|Institution:||Cleveland State University|
|Department:||College of Science|
|Keywords:||Biology; Molecular Biology; microRNA processing; nuclear pre-mRNA splicing; miRNA; intron|
|Full text PDF:||http://rave.ohiolink.edu/etdc/view?acc_num=csu1275407397|
Nuclear pre-mRNA splicing is an important step in eukaryotic RNA processing and can yield a variety of transcripts.

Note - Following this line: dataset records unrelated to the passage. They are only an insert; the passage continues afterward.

(* ===== verification/ApiServer.v ===== *)
(** * The databases, the API server's process, and telemetry

    [pkg/store/pkg/store.go]: the choice and the opening of the database;
    [pkg/api/pkg/apiserver.go]: what [NewFlowgentApiServer] makes of the tables
    and the settings, and the order of its end; [pkg/common/pkg/tracing/otel.go]:
    the provider of traces; [pkg/common/pkg/utils/logger.go].  Listening, the
    broker's connection and the exporter are environment: what they answer is
    an argument. *)

From S2P Require Export AllInOne.
From Stdlib Require Import Floats.SpecFloat.

Local Open Scope string_scope.
Local Open Scope list_scope.
Local Open Scope Z_scope.

(** ** The databases (store.go, [NewPostgresPool], [NewSQLiteConn]) *)

Inductive Store_ :=
| PgStore (dsn : string) (pool : Z * Z) (search_path : string)
| SqStore (path : string) (connections : Z).

(** What the drivers answer. *)
Class Drivers := {
  pg_parse : string -> option string;
  pg_connect : string -> option string;
  pg_ping : string -> option string;
  pg_migrate : string -> option string;
  sq_mkdir : string -> option string;
  sq_open : string -> option string;
  sq_migrate : string -> option string;
}.

Section Databases.
Context `{Drivers}.

Definition NewPostgresPool (dsn schema : string) : call Store_ :=
  match pg_parse dsn with
  | Some e => Panic ("pg: " +:+ e)
  | None =>
      let schema := if String.eqb schema "" then "public" else schema in
      match pg_connect dsn with
      | Some e => Panic ("pg connect: " +:+ e)
      | None =>
          match pg_ping dsn with
          | Some e => Panic ("pg ping: " +:+ e)
          | None => Ret (PgStore dsn (20, 2) schema)
          end
      end
  end.

Definition NewSQLiteConn (dir : string) : call Store_ :=
  match sq_mkdir dir with
  | Some e => Panic ("sqlite dir: " +:+ e)
  | None =>
      let dbPath := PathJoin [dir; "flowgent.db"] in
      match sq_open dbPath with
      | Some e => Panic ("sqlite open: " +:+ e)
      | None => match sq_migrate dbPath with Some e => Panic ("sqlite migrate: " +:+ e) | None => Ret (SqStore dbPath 1) end
      end
  end.

Definition store_dsn (pg : PostgresConfig) : string :=
  if negb (String.eqb (pg_Dsn pg) "") then pg_Dsn pg
  else
    let ssl := if pg_UseSSL pg then "require" else "disable" in
    "host=" +:+ pg_Host pg +:+ " port=" +:+ Itoa (pg_Port pg) +:+ " user=" +:+ pg_Username pg +:+ " password=" +:+
    pg_Password pg +:+ " dbname=" +:+ pg_Database pg +:+ " sslmode=" +:+ ssl.

(** Failing migrations of PostgreSQL are only logged; the flag says whether
    they passed. *)
Definition NewStoreManager (storage : string) (pg : PostgresConfig) (sqliteDir : string) : call (Store_ * bool) :=
  if String.eqb storage "POSTGRE"
  then match NewPostgresPool (store_dsn pg) "public" with
       | Ret st => Ret (st, match pg_migrate (store_dsn pg) with Some _ => false | None => true end)
       | Panic e => Panic e
       end
  else match NewSQLiteConn (if String.eqb sqliteDir "" then "~/.flowgent/sqlite" else sqliteDir) with
       | Ret st => Ret (st, true)
       | Panic e => Panic e
       end.

(** The job managers' lock connects to the database of the store when host
    and port are given, or the whole address. *)
Lemma lock_and_store_one_database pg :
  pg_Dsn pg <> "" \/ (pg_Host pg <> "" /\ pg_Port pg <> 0) -> postgresDSNFromConfig pg = store_dsn pg.
Proof.
  unfold postgresDSNFromConfig, store_dsn. destruct (String.eqb_spec (pg_Dsn pg) ""); [|done].
  intros [?|[Hh Hp]]; [done|]. cbn [negb]. destruct (String.eqb_spec (pg_Host pg) ""); [done|]. by destruct (Z.eqb_spec (pg_Port pg) 0).
Qed.

(** Without a port the lock takes the standard one, the store none. *)
Lemma store_without_port pg : pg_Dsn pg = "" -> pg_Port pg = 0 -> pg_Host pg = "db" -> pg_Username pg = "u" -> pg_Password pg = "p" ->
  pg_Database pg = "d" -> pg_UseSSL pg = false ->
  store_dsn pg = "host=db port=0 user=u password=p dbname=d sslmode=disable" /\
  postgresDSNFromConfig pg = "host=db port=5432 user=u password=p dbname=d sslmode=disable".
Proof. destruct pg; cbn. intros -> -> -> -> -> -> ->. by vm_compute. Qed.
End Databases.

(** ** Traces (otel.go) *)

Record OTELConfig := { ot_Enabled : bool; ot_Endpoint : string; ot_Protocol : string; ot_Timeout : Z; ot_SampleRate : f64 }.

Record Provider := { tp_endpoint : string; tp_attributes : list (string * string); tp_sampleRate : f64 }.

(** What the library answers: the exporter, the resource, and the flush of a
    first span within five seconds. *)
Record otel_answers := { oa_exporter : res unit; oa_resource : res unit; oa_flush : res unit }.

Definition otel_NewProvider (a : otel_answers) (svcName svcVersion : string) (otelCfg : option OTELConfig)
    (labels : list (string * string)) : res Provider :=
  let endpoint :=
    match otelCfg with
    | Some c => if String.eqb (ot_Endpoint c) "" then "localhost:4317" else ot_Endpoint c
    | None => "localhost:4317"
    end in
  let? _ := oa_exporter a in
  let attrs := [("service.name", svcName); ("service.version", svcVersion)] ++ labels in
  let? _ := oa_resource a in
  let sampleRate :=
    match otelCfg with
    | Some c => if f64_ltb (f64_of_Z 0) (ot_SampleRate c) then ot_SampleRate c else f64_of_Z 1
    | None => f64_of_Z 1
    end in
  let? _ := oa_flush a in
  Ok {| tp_endpoint := endpoint; tp_attributes := attrs; tp_sampleRate := sampleRate |}.

(** [Shutdown], with the answer of the tracer's; the meter's is not asked. *)
Definition otel_Shutdown (tracer_shutdown : option (option string)) : option string :=
  match tracer_shutdown with Some e => e | None => None end.

(** ** Logging (logger.go) *)

Inductive Level := LevelDebug | LevelInfo | LevelWarn | LevelError.
#[export] Instance Level_eq_dec : EqDecision Level.
Proof. solve_decision. Defined.

Record Logger := { lg_json : bool; lg_level : Level }.

Definition log_level (level : string) : Level :=
  if String.eqb level "DEBUG" then LevelDebug
  else if String.eqb level "INFO" then LevelInfo
  else if String.eqb level "WARN" then LevelWarn
  else if String.eqb level "ERROR" then LevelError
  else LevelInfo.

Definition NewLogger (mode level : string) : Logger := {| lg_json := String.eqb mode "JSON"; lg_level := log_level level |}.

(** The arguments by pairs; one that is left over is dropped. *)
Fixpoint toAttrs {A} (args : list A) : list (A * A) :=
  match args with
  | k :: v :: args => (k, v) :: toAttrs args
  | _ => []
  end.

(** [TruncateJSON], of the text of the value; a negative length panics when
    it is applied. *)
Definition TruncateJSON (b : string) (maxLen : Z) : call string :=
  if maxLen <? Z.of_nat (String.length b)
  then if maxLen <? 0 then Panic "slice bounds out of range" else Ret (stake (Z.to_nat maxLen) b +:+ "...(truncated)")
  else Ret b.

(** ** The server *)

(** The settings the server reads beside those of [AIOSettings]. *)
Record ApiSettings := { as_common : AIOSettings; as_PProfBind : string; as_OTEL : OTELConfig; as_MaxBodyBytes : Z }.

Record FlowgentApiServer := {
  sv_api : FlowAPI; sv_rest : HttpServer; sv_maxHeader : Z; sv_pprof : option string; sv_otel : option Provider;
  sv_backends : list string;
}.

(** [time.ParseDuration] with its error dropped, and the default for zero. *)
Definition server_timeout (s : string) (default : Z) : Z :=
  let d := match ParseDuration s with Some d => d | None => 0 end in
  if d =? 0 then default else d.

(** The broker is asked only when one is set; the client's id is the process's
    own. *)
Definition newMQTTPublisher (connected : bool) (broker : string) : bool := negb (String.eqb broker "") && connected.

(** [api.uniqueRawMQTTClientID] *)
Definition apiserver_client_id (host : res string) (base : string) : string :=
  let base := if String.eqb base "" then "flowgent-apiserver" else base in
  match host with
  | Ok h => if String.eqb h "" then base else base +:+ "-" +:+ h
  | Err _ => base
  end.

(** A publication, after at most five seconds; the broker's answer, if any. *)
Definition raw_Publish (answer : option (option string)) : option string :=
  match answer with
  | None => Some "mqtt publish timeout"
  | Some e => e
  end.

Definition start_otel (a : otel_answers) (cfg : OTELConfig) : option Provider :=
  if ot_Enabled cfg && negb (String.eqb (ot_Endpoint cfg) "")
  then match otel_NewProvider a "flowgent-apiserver" "1.0" (Some cfg) [] with Ok p => Some p | Err _ => None end
  else None.

Definition pprof_bind (cfg : ApiSettings) : option string :=
  let c := as_common cfg in
  if ai_MgmtEnabled c && ai_PProfEnabled c
  then Some (if String.eqb (as_PProfBind cfg) "" then host_port (ai_MgmtHost c) (ai_MgmtPort c) else as_PProfBind cfg)
  else None.

(** [auth] is the outcome of [auth.NewService]; [defs], unless it cannot be
    read, and [runs] are the tables. *)
Definition NewFlowgentApiServer (connected : bool) (a : otel_answers) (auth : res unit) (cfg : ApiSettings)
    (db_ok : bool) (defs : list FlowVersionInfo) (runs : list RunRow) : res FlowgentApiServer :=
  let c := as_common cfg in
  let (agentFlows, subFlows) := if db_ok then LoadFromDB defs else ([], ∅) in
  let otel := start_otel a (as_OTEL cfg) in
  let mqtt := if String.eqb (ai_MessagerType c) "mqtt" && negb (String.eqb (ai_Broker c) "")
              then newMQTTPublisher connected (ai_Broker c) else false in
  let h := NewFlowDefHandler agentFlows subFlows (ai_NamespacePrefix c) (ai_DefaultNamespace c) mqtt defs runs in
  match auth with
  | Err e => Err ("auth service: " +:+ e)
  | Ok _ =>
      Ok {| sv_api := h;
            sv_rest := {| hs_Addr := host_port (ai_ServerHost c) (ai_ServerPort c);
                          hs_ReadTimeout := server_timeout (ai_ReadTimeout c) 30000000000;
                          hs_WriteTimeout := server_timeout (ai_WriteTimeout c) 60000000000 |};
            sv_maxHeader := as_MaxBodyBytes cfg; sv_pprof := pprof_bind cfg; sv_otel := otel;
            sv_backends := ["oidc"; "ldap"] |}
  end.

(** *** The end *)

Inductive stop_step := StopRest | ClosePprof | CloseStore | StopOtel.

(** A limit that is not positive does not count. *)
Definition api_shutdown_limit (c : AIOSettings) : Z :=
  match ParseDuration (ai_ShutdownTimeout c) with Some d => if 0 <? d then d else 15000000000 | None => 15000000000 end.

(** [Shutdown]: what is stopped, in order; errors are only logged. *)
Definition api_Shutdown (s : FlowgentApiServer) : list stop_step :=
  [StopRest] ++ match sv_pprof s with Some _ => [ClosePprof] | None => [] end ++ [CloseStore] ++ match sv_otel s with Some _ => [StopOtel] | None => [] end.

(** What the server waits for; failing to serve ends the process at once. *)
Inductive server_event := CtxDone | Signalled | RestFailed (err : string) | PprofFailed.

Fixpoint api_Start (s : FlowgentApiServer) (evs : list server_event) : option (list stop_step * option string) :=
  match evs with
  | [] => None
  | CtxDone :: _ | Signalled :: _ => Some (api_Shutdown s, None)
  | RestFailed err :: _ => Some ([], Some ("REST server: " +:+ err))
  | PprofFailed :: evs => api_Start s evs
  end.

(** ** What it is *)

(** The two parsers of durations are one. *)
Lemma server_timeout_eq s d : server_timeout s d = aio_parseDuration s d.
Proof. unfold server_timeout, aio_parseDuration. by destruct (ParseDuration s). Qed.

(** The API server and the process of all components serve the same API from
    the same tables and settings, at the same address. *)
Lemma one_api `{RangeOrder} cron_ok connected a cfg defs runs s :
  NewFlowgentApiServer connected a (Ok tt) cfg true defs runs = Ok s ->
  sv_api s = ao_api (startAllInOne cron_ok connected (as_common cfg) defs runs) /\ sv_rest s = rest_server (as_common cfg).
Proof.
  unfold NewFlowgentApiServer, startAllInOne, loadFlows, LoadAgentFlows. destruct (LoadFromDB defs) as [fs subs].
  intros [= <-]. cbn [sv_api sv_rest ao_api]. split.
  - unfold has_publisher, newMQTTPublisher. rewrite (right_id_L ∅ (∪) subs). cbn [app]. f_equal.
    destruct (String.eqb (ai_MessagerType _) "mqtt"), (String.eqb (ai_Broker _) ""); done.
  - unfold rest_server, http_server. by rewrite !server_timeout_eq.
Qed.

(** Once the API's server stops, so does everything that was started, the
    store after the servers and the traces last, unless the REST server could
    not serve: then nothing is closed. *)
Lemma api_ends s evs steps e : api_Start s evs = Some (steps, e) ->
  e = None /\ steps = api_Shutdown s \/ steps = [] /\ is_Some e.
Proof.
  induction evs as [|ev evs IH]; [done|]. destruct ev; cbn.
  - intros [= <- <-]. by left.
  - intros [= <- <-]. by left.
  - intros [= <- <-]. right. split; [done|]. by eexists.
  - exact IH.
Qed.

Lemma api_shutdown_positive c : 0 < api_shutdown_limit c.
Proof. unfold api_shutdown_limit. destruct (ParseDuration _) as [d|]; [|lia]. destruct (Z.ltb_spec 0 d); lia. Qed.

(** A provider there is samples with a positive rate, and has the flow's
    service among its attributes. *)
Lemma otel_positive a name version cfg labels p :
  otel_NewProvider a name version cfg labels = Ok p ->
  f64_ltb (f64_of_Z 0) (tp_sampleRate p) = true /\ ("service.name", name) ∈ tp_attributes p /\ tp_endpoint p <> "".
Proof.
  unfold otel_NewProvider. destruct (oa_exporter a); [|done]. cbn [res_bind]. destruct (oa_resource a); [|done]. cbn [res_bind].
  destruct (oa_flush a); [|done]. cbn [res_bind]. intros [= <-]. cbn [tp_sampleRate tp_attributes tp_endpoint]. split_and!.
  - destruct cfg as [c|]; [|by vm_compute]. destruct (f64_ltb _ (ot_SampleRate c)) eqn:E; [exact E|by vm_compute].
  - by left.
  - destruct cfg as [c|]; [|done]. by destruct (String.eqb_spec (ot_Endpoint c) "").
Qed.

Lemma TruncateJSON_bounded b maxLen s :
  TruncateJSON b maxLen = Ret s -> Z.of_nat (String.length s) <= maxLen + 14 \/ s = b /\ Z.of_nat (String.length b) <= maxLen.
Proof.
  unfold TruncateJSON. destruct (Z.ltb_spec maxLen (Z.of_nat (String.length b))) as [Hl|Hl]; [|intros [= <-]; by right].
  destruct (Z.ltb_spec maxLen 0); [done|]. intros [= <-]. left. rewrite length_append. cbn [String.length].
  enough (String.length (stake (Z.to_nat maxLen) b) <= Z.to_nat maxLen)%nat by lia. clear.
  generalize (Z.to_nat maxLen). induction b as [|c b IH]; intros [|n]; cbn; try lia. specialize (IH n). lia.
Qed.

Lemma toAttrs_length {A} (args : list A) : length (toAttrs args) = Nat.div2 (length args).
Proof.
  remember (length args) as n eqn:En. revert args En. induction n as [n IH] using lt_wf_ind. intros args En.
  destruct args as [|a [|b args]]; subst n; [done|done|]. cbn. f_equal. apply (IH (length args)); [cbn; lia|done].
Qed.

Further, it is known that nuclear pre-mRNA introns are of two types, U2-dependent and U12-dependent. Recently discovered, microRNAs (miRNA) are short, endogenous, 20-22 nucleotide long, non-coding RNA molecules that base pair with target mRNAs to modulate translation. Current evidence suggests that processing of intronic miRNA does not affect the splicing. Since, intronic miRNAs are involved in essential cellular processes, we surmised if splice sites of miRNA coding introns are flexible to support productive precursor and mature miRNA processing. We constructed a minigene reporter consisting exons 26-29 including introns from MYH6 gene and an intronic miRNA, miR-208 harbored in intron 27. Using in vivo and in vitro methods, we examined splicing of MYH6 intron 27 and processing of miR-208. The predicted stem-loop structure of miR-208 and the 5’ splice site of the intron 27 were mutated. Stem-loop mutations had no recordable splicing defect of intron 27. The 5’SS mutant activated a cryptic splicing event using a sub-optimal splice site located 50 nucleotides upstream of wild-type splice site. Interestingly, conversion of U2-type 5' splice site to consensus U12-type 5' splice site did not affect in vivo splicing of the intron, suggesting potential conversion of intron to U12-type, albeit without a consensus U12-type branch site sequence. However, miRNA processing was affected as established by in vitro splicing assay and qRT-PCR analysis of miR-208. We mutated nucleotides from position 3 to 7 in intron 27 to study if changes in splice site will allow miRNA processing to occur and if splicing will also be affected. Our data indicates significant changes in spliced phenotype as well as in miR-208 expression level. Since, all known intronic miRNAs are harbored in U2-dependent introns of mammalian genes, we wanted to study if miRNA processing will be compatible with U12-dependent intron. With this aim, we incorporated miR-208 in a U12-dependent intron. However, it appears that spliceosome and microprocessor cannot act together in a U12-dependent intron. This is first time that a miRNA has been incorporated in a U12-dependent intron to study its processing and also if splice sites are plastic for miRNA processing.